Shopping spree…. it is a holiday after all!
Tuesday, January 31st, 2006if I had known better, I’d say I’m a shopaholic as well to a certain
extend. Bargains and more bargains in the nearing to the end of sale
was simply to die for. Well… I say i’m a shopaholic.. but not really
one.
To
me, shopaholics are those who shops all year round… as for me, I
don’t unless I feel that my clothes are getting a little boring with
the same pair of clothes over and over again. No. It’s not to show off
to people, but sometimes, it is nice to have something different to
wear when you go out and meet your friends.
So… I had a little shopping spree in MV today. It was the last day of
sales for Jusco all over Malaysia. The saes were tremendously amazing
this time. The collection of t-shirts were rather interesting. It’s
either I’ve lost quite some weight at the tummy to be able to fit into
the tees OR I’ve been really ignorant to the t-shirts around.
But… what amaze me was not the fact that I bought clothes. It was the
fact that my man actually put up with my wanting to go to MV! Imagine
that. No tricks at all. I didn’t bargain any favours for him at all…
or call in favours.
Tonight when I thanked him for being so patient… he had to reply this
in his sms; "anything to make you happy, sayang..". (No.. not making it
up either….)
Maybe he’s not the most perfect man in this world. Maybe he can’t give
me worldly things i desire now. But the glimpse of happiness that he
gives, the small and little things he do… it gives me a fuzzy
feeling. Realistically, this fuzzy feeling will not be able to give me
Chicken Chop or Salmon Grill or even a plate of rice in the future; but
for now… I will settle for what I have in my plate. It’s all about
growing up with the other person.
I told him once before that I didn’t mind. I still don’t.. And I want
him to know that. But, in all my right and realistic mind, I remind
over again that the only way to be with me for real is to get the means
to. I will wait. There’s a time limit for waiting… not telling when
i’ll stop waiting… but for now, I will wait. and NO.. I won’t spur on
him the urgency and ultimatum. That’s just cruel. After all, so far for
so long this was what I wanted. What I needed.

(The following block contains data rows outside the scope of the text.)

(* ===== verification/RateMatch.v ===== *)
(** * Rate matching and bit interleaving

    Models [nrLDPC_coding_segment/nr_rate_matching.c], built without AVX-512: the
    selection of the coded bits of a code block from its circular buffer and their
    interleaving, and the two inverse steps of the receiver on soft values
    ([int16_t]). *)

From S2P Require Import Prelude.

Module RateMatch.

Definition index_k0 : list (list Z) := [[0; 17; 33; 56]; [0; 13; 25; 43]].

(** ** Interleaving *)

Definition mod_order (Qm : Z) : bool := (Qm =? 2) || (Qm =? 4) || (Qm =? 6) || (Qm =? 8).

(** Row [j] of the interleaver is [e + j * (E / Qm)]; it is read column by column. *)
Definition nr_interleaving_ldpc (E Qm : Z) (e f : list Z) : res (list Z) :=
  let EQm := Z.quot E Qm in
  f ← zwrite f 0 (replicate (Z.to_nat E) 0);
  _ ← dev_assert (mod_order Qm);
  '(_, f) ← res_foldl (fun st i =>
      res_foldl (fun '(p, f) j => v ← zget e (j * EQm + i); f ← zset f p v; mret (p + 1, f)) st (seqZ 0 Qm))
    (0, f) (seqZ 0 EQm);
  mret f.

Definition nr_deinterleaving_ldpc (E Qm : Z) (e f : list Z) : res (list Z) :=
  _ ← dev_assert (mod_order Qm);
  _ ← dev_assert (Z.rem E Qm =? 0);
  '(_, e) ← res_foldl (fun st i =>
      res_foldl (fun '(p, e) j => v ← zget f p; e ← zset e (j * Z.quot E Qm + i) v; mret (p + 1, e)) st (seqZ 0 Qm))
    (0, e) (seqZ 0 (Z.quot E Qm));
  mret e.

(** ** Bit selection *)

(** The sizes [N] and [Ncb] of the circular buffer, and where the redundancy version
    starts in it.  The division by [N = 0] stops the program. *)
Definition buffer_size (Tbslbrm BG Zc C : Z) : Z * Z :=
  let N := if BG =? 1 then 66 * Zc else 50 * Zc in
  (N, if Tbslbrm =? 0 then N else Z.min N (Z.quot (u32 (3 * Tbslbrm)) (2 * C))).

Definition start_index (BG Zc rvidx N Ncb : Z) : res Z :=
  row ← zget index_k0 (BG - 1);
  k0 ← zget row rvidx;
  _ ← dev_assert (negb (N =? 0));
  mret (u32 (Z.quot (u32 (k0 * Ncb)) N * Zc)).

Section tx.
Context (d : list Z) (Foffset F Ncb E : Z).

(** [for (ind = 0; (ind < Ncb) && (k < E); ind++)], the filler bits skipped. *)
Fixpoint tx_pass (fuel : nat) (ind k : Z) (e : list Z) : res (Z * list Z) :=
  if (ind <? Ncb) && (k <? E) then
    match fuel with
    | O => Fault NoFuel
    | S fuel =>
        let ind := if ind =? Foffset then F + Foffset else ind in
        v ← zget d ind;
        e ← zset e k v;
        tx_pass fuel (ind + 1) (k + 1) e
    end
  else mret (k, e).

(** [while (k < E)]. *)
Fixpoint tx_repeat (fuel : nat) (k : Z) (e : list Z) : res (list Z) :=
  if k <? E then
    match fuel with
    | O => Fault NoFuel
    | S fuel => '(k, e) ← tx_pass (Z.to_nat E) 0 k e; tx_repeat fuel k e
    end
  else mret e.

(** The bits from [ind] to the end of the buffer, and how many there are. *)
Definition tx_first (ind : Z) (e : list Z) : res (Z * list Z) :=
  if ind <? Foffset then
    src ← zslice d ind (Foffset - ind);
    e ← zwrite e 0 src;
    if E + F <=? Ncb - ind then
      src ← zslice d (Foffset + F) (E - Foffset + ind);
      e ← zwrite e (Foffset - ind) src;
      mret (E, e)
    else
      src ← zslice d (Foffset + F) (u32 (Ncb - Foffset - F));
      e ← zwrite e (Foffset - ind) src;
      mret (Ncb - F - ind, e)
  else if E <=? Ncb - ind then
    src ← zslice d ind E;
    e ← zwrite e 0 src;
    mret (E, e)
  else
    src ← zslice d ind (u32 (Ncb - ind));
    e ← zwrite e 0 src;
    mret (Ncb - ind, e).
End tx.

(** 0 and the bits selected, or -1. *)
Definition nr_rate_matching_ldpc (Tbslbrm BG Zc : Z) (d e : list Z) (C F Foffset rvidx E : Z) : res (Z * list Z) :=
  if C =? 0 then mret (-1, e)
  else
    let '(N, Ncb) := buffer_size Tbslbrm BG Zc C in
    ind ← start_index BG Zc rvidx N Ncb;
    if Foffset >? E then mret (-1, e)
    else if Foffset >? Ncb then mret (-1, e)
    else
      let ind := if (ind >=? Foffset) && (ind <? F + Foffset) then F + Foffset else ind in
      '(k, e) ← tx_first d Foffset F Ncb E ind e;
      e ← tx_repeat d Foffset F Ncb E (Z.to_nat E) k e;
      mret (0, e).

(** ** The receiver *)

Definition i16 (z : Z) : Z := (z + 2 ^ 15) mod 2 ^ 16 - 2 ^ 15.

Section rx.
Context (soft_input : list Z) (E : Z).

(** [for (; (ind < lim) && (k < E); ind++) d[ind] += soft_input[k++];] *)
Fixpoint rx_range (fuel : nat) (ind lim k : Z) (d : list Z) : res (Z * Z * list Z) :=
  if (ind <? lim) && (k <? E) then
    match fuel with
    | O => Fault NoFuel
    | S fuel =>
        v ← zget d ind;
        s ← zget soft_input k;
        d ← zset d ind (i16 (v + s));
        rx_range fuel (ind + 1) lim (k + 1) d
    end
  else mret (ind, k, d).

Context (Foffset F Ncb : Z).

Fixpoint rx_repeat (fuel : nat) (k : Z) (d : list Z) : res (list Z) :=
  if k <? E then
    match fuel with
    | O => Fault NoFuel
    | S fuel =>
        '(_, k, d) ← rx_range (Z.to_nat E) 0 Foffset k d;
        '(_, k, d) ← rx_range (Z.to_nat E) (Foffset + F) Ncb k d;
        rx_repeat fuel k d
    end
  else mret d.
End rx.

Definition nr_rate_matching_ldpc_rx (Tbslbrm BG Zc : Z) (d soft_input : list Z) (C rvidx clear E F Foffset : Z)
    : res (Z * list Z) :=
  if C =? 0 then mret (-1, d)
  else
    let '(N, Ncb) := buffer_size Tbslbrm BG Zc C in
    ind ← start_index BG Zc rvidx N Ncb;
    if Foffset >? E then mret (-1, d)
    else if Foffset >? Ncb then mret (-1, d)
    else
      d ← (if clear =? 1 then zwrite d 0 (replicate (Z.to_nat Ncb) 0) else mret d);
      '(ind, k, d) ← (if ind <? Foffset then rx_range soft_input E (Z.to_nat E) ind Foffset 0 d else mret (ind, 0, d));
      let ind := if (ind >=? Foffset) && (ind <? Foffset + F) then Foffset + F else ind in
      '(_, k, d) ← rx_range soft_input E (Z.to_nat E) ind Ncb k d;
      d ← rx_repeat soft_input E Foffset F Ncb (Z.to_nat E) k d;
      mret (0, d).
End RateMatch.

Aaaahhh…. It was definitely a nice day for me. Did my studying in the
morning til noon then out with my man to shop + movie. Ditched movie
and shopped the whole day. Met up Kabir and his cousins i think…
Jasmine is pretty. Practically the whole chain of friends knows I went
shopping and bought something. Honestly, it’s such a big deal when I go
shop. Coz, trust me… my friends all know i’d rather spend my money on
food, books and IT rather than clothes. This was a definite news.
Maybe because I’m turning a year older. I care what I look like. I care
for sales. Or maybe the impact of my wonderful friends and darling
sister has made its way to my heart. Well… two days back I got 3 tops
and today I bought 5 tops with a red-dress. the dress mom didn’t like..
too short for me. But, I’ll wear it one day. I know I will somehow.
Nope. Not an impulse buyer either. I came there to shop for sale items.
non of it was NEW ITEMS. So, I shop with value. *Look at me trying to
justify my shopping.. haha..*
One thing is for sure… I am loving this feeling of getting fresh new
clothes to go out with. Oh.. and mom got me two pairs of jeans.
Finally… more jeans for moi.
It’s 2:30am now.. and I need my sleep. I can’t believe it’s the last
day of my holidays! 2nd Feb 2006…. so fast. It’s February and I’ll be
24! Sigh…
Great time shopping.. seriously! thankx shahril for temaning me.